If self-mating is not permitted, the second parent is rejected should the two numbers match. In this case, the simulation repeats the process (as many times as necessary) to choose the second parent. If monogamy is enforced, once a mating pair has been created (e.g., individuals 2 and 31), neither individual can be paired with a different individual in a subsequent mating; if either is chosen in a subsequent mating, the original mate is automatically assigned.

Natural Selection

If the relative fitness of a chosen parent's genotype is less than 1, a natural selection test is performed. A random number between 0 and 1 is drawn. If this number is less than the parent's fitness, the parent is retained; otherwise, the parent is rejected. For example, if the parent's fitness is 0.9, the parent will be retained if the random number is 0.4, but the parent will be rejected if the random number is 0.92. Because the random numbers are uniformly distributed, there is a 90% chance that the parent will be retained and a 10% chance that the parent will be rejected. If the parent is rejected, another is chosen at random and subjected to the natural selection test; this is repeated as often as necessary until an individual is retained.

Mating Preference

If all mating (with respect to the Alpha genotype) is equally permissible, then mating will proceed once two parents are chosen. However, if EvolGenius is set for unequal mating preference, a mating test must be performed before mating is permitted. A random number is drawn between 0 and 1. If this number is lower than the mating preference value, then the mating is permitted; otherwise, it is rejected and the full process of picking two parents is repeated. For example, consider the settings in Figure 2. If the two chosen parents happen to have the AaBB and AAbb genotypes, the mating is automatically permitted. However, if the parents are AaBB and aaBb, the mating test is performed; if the random number is less than 0.4, the mating is permitted.

Producing Offspring

Once a pair of parents is chosen (i.e., selection and mating tests, if relevant, are passed), a chromosome from each parent is chosen at random and, behaving like a gamete, is placed into an offspring. For each parent, a random number is drawn between 0 and 1. If this number is less than 0.5, the first ("left") chromosome is used; otherwise, the second ("right") chromosome is used. This is the first step.

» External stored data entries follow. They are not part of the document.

(** In a full tree every edge is sent. *)
Lemma full_tree_edge n c : 0 < n -> full_tree n -> 0 < c < n ->
  parent c + span n (parent c) / 2 < n.
Proof.
  intros Hn Hfull Hc. pose proof (parent_range c ltac:(lia)) as Hp. unfold span.
  destruct (Z.eqb_spec (parent c) 0) as [->|Hp0].
  - rewrite Z.add_0_l. destruct (decide (n = 1)) as [->|Hn1]; [lia|].
    pose proof (Z.log2_up_spec n ltac:(lia)) as [Hlo _].
    destruct (pow2_half (Z.log2_up n)) as [-> _]; [apply Z.log2_up_pos; lia|].
    by rewrite <- Z.sub_1_r in Hlo.
  - destruct (lowbit_spec c ltac:(lia)) as (i & q & Hi & E & Hq & Hq0).
    pose proof (pow2_pos i Hi).
    assert (Hpar : parent c = 2 * (2 ^ i * q)) by (unfold parent; rewrite E; lia).
    apply Hfull; [lia| |nia]. rewrite Hpar, Z.mul_comm. apply Z.mod_mul. lia.
Qed.

(** Groups of a power of two leaves are full trees. *)
Lemma full_tree_pow2 m : 0 <= m -> full_tree (2 ^ m).
Proof.
  intros Hm r Hr He Hlt. destruct (lowbit_spec r Hr) as (t & q & Ht & E & Hq & Hq0).
  rewrite E. assert (t < m).
  { pose proof (pow2_pos t Ht). apply (Z.pow_lt_mono_r_iff 2); nia. }
  assert (2 ^ m = 2 ^ t * 2 ^ (m - t)) by (rewrite <- Z.pow_add_r by lia; f_equal; lia).
  pose proof (pow2_pos t Ht). pose proof (pow2_pos (m - t) ltac:(lia)).
  assert (2 ^ t / 2 < 2 ^ t) by (apply Z.div_lt; lia).
  assert (2 * q + 1 < 2 ^ (m - t)) by nia. nia.
Qed.

(** ** Configurations *)
Section Config.
Context (src dst : Sharding).

Let S := num_devices_ (devices src).
Let D := num_devices_ (devices dst).

(** A broadcast goes to at least as many devices. *)
Definition broadcast_ok : Prop :=
  DeviceListOps.wf (devices dst) /\ 0 < S <= D /\ D <= 2 ^ 61.

Definition leaves_per_root : Z := (D + S - 1) / S.
Definition group_root (g : Z) : Z := g * leaves_per_root.
Definition group_size (g : Z) : Z := Z.min leaves_per_root (D - group_root g).

(** The groups whose trees are complete. *)
Definition full_groups : Prop :=
  forall g, 0 <= g -> group_root g < D -> full_tree (group_size g).

Definition source_of (a : Z) : option SourceConfig :=
  if group_root a <? D then Some (mkSource [group_root a]) else None.

Definition target_of (b : Z) : TargetConfig :=
  let g := b / leaves_per_root in
  let r := b - group_root g in
  if r =? 0 then mkTarget (Some g) None (leaves (group_root g) (group_size g) r)
  else mkTarget None (Some (group_root g + parent r)) (leaves (group_root g) (group_size g) r).

Context (Hok : broadcast_ok).

Lemma leaves_per_root_bounds :
  1 <= leaves_per_root <= D /\ D <= leaves_per_root * S <= D + S - 1.
Proof.
  destruct Hok as (_ & HS & HD). unfold leaves_per_root.
  pose proof (Z.div_mod (D + S - 1) S ltac:(lia)).
  pose proof (Z.mod_pos_bound (D + S - 1) S ltac:(lia)).
  split; [|nia]. split; [apply Z.div_le_lower_bound; lia|].
  apply Z.div_le_upper_bound; [lia|]. nia.
Qed.

Lemma target_group b : 0 <= b < D ->
  let g := b / leaves_per_root in
  0 <= g < S /\ group_root g <= b /\ group_root g < D /\
  0 <= b - group_root g < group_size g /\ group_ok (group_root g) (group_size g).
Proof.
  intros Hb g. pose proof leaves_per_root_bounds as [Hl1 Hl2].
  destruct Hok as (_ & HS & HD). change (2 ^ 61) with 2305843009213693952 in HD.
  pose proof (Z.div_mod b leaves_per_root ltac:(lia)).
  pose proof (Z.mod_pos_bound b leaves_per_root ltac:(lia)).
  assert (0 <= g) by (apply Z.div_pos; lia).
  unfold group_ok, group_size, group_root. fold g in H. rewrite pow62.
  assert (g < S) by nia. split_and!; nia.
Qed.

(** The members of a group. *)
Lemma group_member g r : 0 <= g -> group_root g < D -> 0 <= r < group_size g ->
  0 <= group_root g + r < D /\ (group_root g + r) / leaves_per_root = g.
Proof.
  intros Hg Hgd Hr. pose proof leaves_per_root_bounds as [Hl1 _].
  unfold group_size, group_root in *. split; [nia|].
  rewrite Z.div_add_l by lia. rewrite Z.div_small; lia.
Qed.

This is complicated slightly if the linkage map distance between Alpha and Beta is greater than 0 cM. In this case, a crossover test must be performed. Here, a random number is drawn between 0 and 1. If this number is less than the map distance in cM divided by 100 (e.g., if the map distance is 30 cM, the boundary value is 0.3), crossing-over occurs. Thus, if an individual has the Ab/aB genotype, crossing-over would change this to AB/ab.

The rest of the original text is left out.